Deutsch LA let the lease expire on offices in the agency-centric Playa Vista neighborhood with a plan to move employees to its Steelhead production facilities across the street once offices can reopen. The company said it was a business strategy to reduce real estate costs and invest in people and practice areas.

The chief executive of global advertising conglomerate WPP (the parent company of AKQA) said he expects a more decentralized approach for the 106,000-person marketing and advertising company going forward. He noted to the Guardian that working from home has been seamless. Barclays chief executive Jes Staley also indicated that the company would be looking to operate with more distancing for a longer period than required.

Learn more: Remote Workforce: 4 Easy Ways To Create a Diversity and Inclusion (D&I) Communications Strategy

The Motivation for Long Term Remote Work

But what drives the ongoing consideration of remote work, aside from the lifestyle elements that surprised Symonds?

For many, it is primarily capital costs — human and real estate. They are among the biggest challenges for any business to manage, and reducing either or both will always be appealing.

Real estate is expensive, especially in the big cities where agencies had set up shop. Even in places where people are returning to offices, it is with limited capacity to maintain social distancing. That drives up the per-person cost of the space.

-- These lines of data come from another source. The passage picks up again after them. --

(* ===== verification/LogFilter.v ===== *)
(** * The filter of the build log ([.travis/run-make-gateware-filter.py])

    The continuous build pipes the log of the vendor tools through a Python 2
    script that shows a digest: one handler per kind of line, over a buffer of
    the last 200 lines. Modelled are the main loop with all its handlers, the
    copy of the remaining input after an error, and what the spinner thread
    writes when it runs between two lines. *)
From S2P Require Import Prelude PyStr Paths.
#[local] Open Scope nat_scope.
#[local] Open Scope string_scope.

(** ** Strings *)

Definition nl : string -> string := fun s => s +++ newline.
Definition backspaces : string := let b := ascii_of_nat 8 in String b (String b (String b EmptyString)).

Fixpoint repeat_str (n : nat) (s : string) : string := match n with O => "" | S n => s +++ repeat_str n s end.

(** [s.strip('\n\r')]. *)
Definition line_end (c : ascii) : bool := let n := nat_of_ascii c in (n =? 10)%nat || (n =? 13)%nat.

Fixpoint lstrip_ends (s : string) : string :=
  match s with String c s' => if line_end c then lstrip_ends s' else s | EmptyString => s end.

Fixpoint rstrip_ends (s : string) : string :=
  match s with
  | EmptyString => EmptyString
  | String c s' =>
      let r := rstrip_ends s' in
      if String.eqb r "" && line_end c then EmptyString else String c r
  end.

Definition strip_ends (s : string) : string := lstrip_ends (rstrip_ends s).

On the personnel side, opening the door to remote work opens the door to being able to hire people at lower pay rates based on their cost of living.

Facebook’s recent announcement allowing work from anywhere is revealing in this regard: workers who choose to leave the Bay Area will have their pay rates adjusted to reflect the cost of living in their current location on January 1.

There is an additional benefit in having access to a deeper talent pool that isn’t limited by geography.

For some, however, the trend to remote is meeting some high barriers.

Who Can Work From Home?

A recent study by the National Bureau of Economic Research showed that 34% of US jobs, accounting for 44% of wages, could easily be performed remotely.Opens a new window  Geographically, these jobs are concentrated in some of the country’s most affected (and vulnerable) areas.

Unsurprisingly, roles that can easily move to remote are clustered in what is known as the knowledge economy: high-value fields including software, education, finance, advertising, and research. A segment of service and creative work rounds out the most geographically fungible fields.

Within these fields, however, companies may face insurmountable security risks in having employees working from home. Or, they may have client contractual terms that prevent it. Some companies that otherwise might be able to go virtual are contractually required to keep data in physically controlled environments. Additionally, equipment like podcasting or video studio — and powerful desktop computer hardware to management — can be expensive to replicate at home.

Learn more: 4 Lessons Remote Work Can Teach Us About Cross-Functional Marketing

There is also the issue of having employees who are eager to get back to an office setting.

“For the younger parts of our team, if you are living with three people in an apartment, work might have better WIFI, more space, and add some structure to your life by being closer to mentors and managers,” Symonds cited as an example.

His company is handling the concern with a survey to get a better sense of who wants to go back and why. That will be used to guide decisions about space and how the work is structured.

Despite these barriers and resistance to the idea of long-term remote work, it is clear that agencies are forging ahead with reshaping how they use their real estate. We can expect that even if they do not eliminate their central offices entirely, they will reduce their footprint and restructure their teams to allow for more flexibility in where employees work.